I should probably add that I tried a Sleeping Giant IPA and found it pretty bad. Fair amount of bitterness upfront (which i didn't mind), too much maltiness and hardly any aroma to speak of. May have been brewed to a more english style but I really didn't enjoy it so i definitely don't want to end up with something like that.

Cheers.


----------



## waggastew (11/10/12)

Looks like a plan to me, alot of good things going on for your third brew. Hop additions look good and will give the whole thing a lift.

One area to focus on to transform this from a good brew to an AMAZING brew is yeast health. Essentially the big faults that will bring this beer down will not be lack of grains etc, but bad stuff being generated during the ferment. Given you are using US05 I would recommend:

1. Pitching yeast at 18degC but letting it rise and ferment out at 20degC
2. Leaving it for 1 week after reaching FG to ensure the yeast clean up diacetyl etc
3. Pitching two sachets of yeast or making a starter of at least 3L
4. Giving the fermenter a big shake before pitching to ensure its well aerated

With bigger beers there is a bigger risk of generating fusels/esters etc. Keep the ferment clean and the hops can shine.

Good luck and report back once its in the glass.

Stew


----------



## hoppy2B (11/10/12)

Yeah I agree with you awall, The Sleeping Giant IPA is a bit heavy on the caramel maltiness. Perhaps a couple of years in the cellar would improve it. I recommend you try a Fat Yak, they are pretty nice.
Good luck with your brew.


----------



## wbosher (12/10/12)

Is this the first time you've used us-05 yeast? I've just done my fourth brew and used it for the first time - CRAZY KRAUSEN!!! 

I've got about 2 inches of thick gooey foam at the top, and after about a week it's still there. Never seen anything like it. Apparently it's quite normal but looks really ugly.

Just thought I'd mention that in case you've never used it either.


----------



## Blitzer (12/10/12)

wbosher said:


> Is this the first time you've used us-05 yeast? I've just done my fourth brew and used it for the first time - CRAZY KRAUSEN!!!
> 
> I've got about 2 inches of thick gooey foam at the top, and after about a week it's still there. Never seen anything like it. Apparently it's quite normal but looks really ugly.
> 
> Just thought I'd mention that in case you've never used it either.



I used it for my last batch only got like 2 cm, do you make a starter?


----------



## wbosher (12/10/12)

Blitzer said:


> I used it for my last batch only got like 2 cm, do you make a starter?




No just sprinkled it on, it's gone nuts.


----------



## hoppy2B (12/10/12)

Try a Cooper's kit yeast, it will jump out of the ferment vessel. :lol:


----------



## slash22000 (12/10/12)

hoppy2B said:


> Try a Cooper's kit yeast, it will jump out of the ferment vessel. :lol:



Recently made a Coopers "SMOTY" ale.
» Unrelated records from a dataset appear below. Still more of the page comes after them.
#[export] Instance filled_preorder c : PreOrder (filled c).
Proof. split; [by constructor|]. intros i1 i2 i3 [A1 A2] [B1 B2]. constructor; [auto|congruence]. Qed.

Section input.
Context `{RubyVM} `{!QuietLookup} (c : Source).
Let r := source_queue c.
Implicit Types s : Fiber RackInput.

Definition never (i : RackInput) : Prop := False.

Definition serving s : Prop := reading c (input_of c) s.
Definition went s s' : Prop := FiberLogic.went c body (filled c) s s'.

Lemma filled_good i i' : input_of c i -> filled c i i' -> input_of c i'.
Proof. intros Hi Hf. by apply Hf. Qed.

Lemma went_serving s s' : serving s -> went s s' -> serving s'.
Proof. apply went_reading, filled_good. Qed.

Lemma wt_position s s' : went s s' -> position (object s') = position (object s).
Proof. intros W. apply (wt_fine _ _ _ _ _ W). Qed.

Lemma sv_ok s : serving s -> input_ok (object s).
Proof. by intros [_ []]. Qed.

Lemma sv_ready s : serving s -> ready r s.
Proof. by intros []. Qed.

Lemma went_same s : serving s -> went s s.
Proof. intros Hs. apply FiberLogic.went_refl; [apply _|by apply sv_ready]. Qed.

Lemma keep_chunk_keeps : keeps_chunk body (input_of c) (filled c) keep_chunk.
Proof.
  intros b s [Hok Hc]. destruct (keep_ok (object s) b Hok) as (i & K1 & K2 & K3 & K4 & K5).
  exists i. unfold keep_chunk. rewrite fbind_run. unfold pure_. rewrite K1. split_and!; try done.
  constructor; [|done]. intros _. split; [done|congruence].
Qed.

(** The loop of [fill], with any block that looks. *)
Lemma fill_spec {L} (block : L -> Fib RackInput (L * bool)) P Q l s :
  looks c body (input_of c) (filled c) never block P Q -> (forall l s s', P l s -> went s s' -> P l s') ->
  serving s -> P l s ->
  let '(o, s') := fill block l s in
  went s s' /\ o <> Spinning /\ quiet_waiting c o s' /\ no_raise c o s /\ (forall l', o = Done l' -> Q l' s').
Proof.
  intros Hb Hst Hs HP. unfold fill. rewrite fbind_run. cbn [obj]. destruct (rg_good _ _ _ Hs) as [_ ->].
  pose proof (fill_from_spec c body (input_of c) (filled c) filled_good never ltac:(done) (pull keep_chunk c) (park_source c)
    block P Q l s (pull_drains c body (input_of c) (filled c) filled_good never _ ltac:(by intros ? []) keep_chunk_keeps)
    (park_waits c (input_of c)) Hb Hst Hs HP) as Hf.
  destruct (fill_from _ _ _ _ _ _) as [o s']. destruct Hf as (F1 & F2 & F3 & F4 & _ & F5). by split_and!.
Qed.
Used both 7g packets of Coopers yeast as per instuctions. I added a bit more dry malt and some crystal grain, rehydrated the yeast, aerated the wort with my wine degasser + power drill.

Made to 22 litres. 30 litre fermentor. Krausen blew through the S-bend airlock friggin everywhere. It was bubbling too quickly to even count the bloops, sounded like an underwater machine gun or something. I have no idea how I'm going to clean the airlock out ... Whole area looks like a crime scene.  I guess it's a good thing but it's not going to be fun to clean up!


----------



## hoppy2B (12/10/12)

You want to clean your airlock as soon as that happens slash, mine still has brown crap stuck in it. The usual suggestion when that happens is to switch over to a blow-off tube. 
I'm not sure if I'll use Coopers kit yeast in future other than for a beer I want to drink in a hurry because the beer doesn't seem to keep well.


----------



## wbosher (12/10/12)

Back on topic...have you tried the "Authentic IPA 20L" on the Coopers website? Did one myself about a month ago, been bottled now for two weeks to the day.

Very tempted to try one but will probably give it another week or so...then again...


----------



## awall (13/10/12)

Cheers waggastew, I always try to aerate it as much as possible and was planning on leaving it for about 3 weeks before bottling. I put the numbers into an online calc and with one packet i'm going to be slightly underpitching. I was just planning on chucking a single pack in dry like usual. I think i'll try a starter next time, but i'm trying to keep things as simple as possible. I really should've got another pack and pitched half of that too, but it's too late now and I'm sure it'll end up drinkable.

I haven't used US-05 yet, Just WB-06 and a morgans kit yeast. Neither have gone crazy and I've had a relatively small krausen both times.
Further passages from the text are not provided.